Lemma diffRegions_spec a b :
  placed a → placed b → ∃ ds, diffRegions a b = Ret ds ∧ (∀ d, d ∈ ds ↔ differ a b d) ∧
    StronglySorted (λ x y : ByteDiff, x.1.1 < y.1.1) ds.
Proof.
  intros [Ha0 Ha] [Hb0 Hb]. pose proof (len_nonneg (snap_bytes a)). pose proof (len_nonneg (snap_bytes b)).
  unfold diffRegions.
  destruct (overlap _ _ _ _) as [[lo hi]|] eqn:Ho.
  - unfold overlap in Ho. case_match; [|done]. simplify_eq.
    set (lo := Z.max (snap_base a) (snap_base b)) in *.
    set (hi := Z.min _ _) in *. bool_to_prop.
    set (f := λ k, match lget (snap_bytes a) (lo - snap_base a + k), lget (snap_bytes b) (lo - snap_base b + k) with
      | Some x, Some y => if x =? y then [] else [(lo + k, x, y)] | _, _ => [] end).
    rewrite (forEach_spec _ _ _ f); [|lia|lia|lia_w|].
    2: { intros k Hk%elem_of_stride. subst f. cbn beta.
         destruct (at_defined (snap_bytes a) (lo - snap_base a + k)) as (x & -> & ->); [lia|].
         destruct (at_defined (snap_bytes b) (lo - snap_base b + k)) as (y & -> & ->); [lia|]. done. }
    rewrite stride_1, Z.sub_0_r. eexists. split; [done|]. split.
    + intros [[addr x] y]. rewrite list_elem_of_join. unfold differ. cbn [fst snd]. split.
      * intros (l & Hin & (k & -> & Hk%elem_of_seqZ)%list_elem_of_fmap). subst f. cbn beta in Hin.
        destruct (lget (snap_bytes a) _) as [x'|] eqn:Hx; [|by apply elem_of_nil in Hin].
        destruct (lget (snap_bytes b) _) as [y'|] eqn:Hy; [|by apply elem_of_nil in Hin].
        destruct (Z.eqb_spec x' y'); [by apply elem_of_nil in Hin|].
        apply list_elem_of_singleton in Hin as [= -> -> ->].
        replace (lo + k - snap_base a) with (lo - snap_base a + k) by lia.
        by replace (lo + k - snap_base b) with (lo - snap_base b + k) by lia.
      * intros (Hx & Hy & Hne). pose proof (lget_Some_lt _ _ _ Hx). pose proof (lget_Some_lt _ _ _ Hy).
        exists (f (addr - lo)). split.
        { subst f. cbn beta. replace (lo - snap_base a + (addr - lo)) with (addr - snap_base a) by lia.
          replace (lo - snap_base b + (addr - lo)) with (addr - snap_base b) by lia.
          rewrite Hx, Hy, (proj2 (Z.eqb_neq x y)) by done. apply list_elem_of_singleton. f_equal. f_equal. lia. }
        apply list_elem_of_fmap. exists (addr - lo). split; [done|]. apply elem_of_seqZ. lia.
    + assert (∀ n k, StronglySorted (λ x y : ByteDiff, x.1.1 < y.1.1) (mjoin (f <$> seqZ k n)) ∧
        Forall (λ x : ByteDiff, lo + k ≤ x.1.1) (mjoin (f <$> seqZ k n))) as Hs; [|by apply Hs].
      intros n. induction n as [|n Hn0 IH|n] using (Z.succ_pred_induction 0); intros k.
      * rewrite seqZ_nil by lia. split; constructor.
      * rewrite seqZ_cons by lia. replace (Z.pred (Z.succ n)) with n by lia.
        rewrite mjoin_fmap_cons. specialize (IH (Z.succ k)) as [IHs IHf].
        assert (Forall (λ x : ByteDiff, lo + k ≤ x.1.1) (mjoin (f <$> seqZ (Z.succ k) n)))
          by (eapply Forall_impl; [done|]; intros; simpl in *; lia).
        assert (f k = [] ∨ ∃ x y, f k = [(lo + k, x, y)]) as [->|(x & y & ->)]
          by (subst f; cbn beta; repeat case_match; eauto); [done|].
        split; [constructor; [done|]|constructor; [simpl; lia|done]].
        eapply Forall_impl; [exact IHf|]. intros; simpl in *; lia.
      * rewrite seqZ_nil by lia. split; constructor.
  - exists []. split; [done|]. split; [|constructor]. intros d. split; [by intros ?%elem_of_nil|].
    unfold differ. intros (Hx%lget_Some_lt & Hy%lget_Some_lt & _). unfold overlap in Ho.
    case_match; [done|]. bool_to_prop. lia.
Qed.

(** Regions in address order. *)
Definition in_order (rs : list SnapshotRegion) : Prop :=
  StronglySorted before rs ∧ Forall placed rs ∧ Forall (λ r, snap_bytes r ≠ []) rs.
⁂
An answer is complete only when it holds every line above containing the string "replace".

        replace (lo + k - snap_base a) with (lo - snap_base a + k) by lia.
        by replace (lo + k - snap_base b) with (lo - snap_base b + k) by lia.
        { subst f. cbn beta. replace (lo - snap_base a + (addr - lo)) with (addr - snap_base a) by lia.
          replace (lo - snap_base b + (addr - lo)) with (addr - snap_base b) by lia.
      * rewrite seqZ_cons by lia. replace (Z.pred (Z.succ n)) with n by lia.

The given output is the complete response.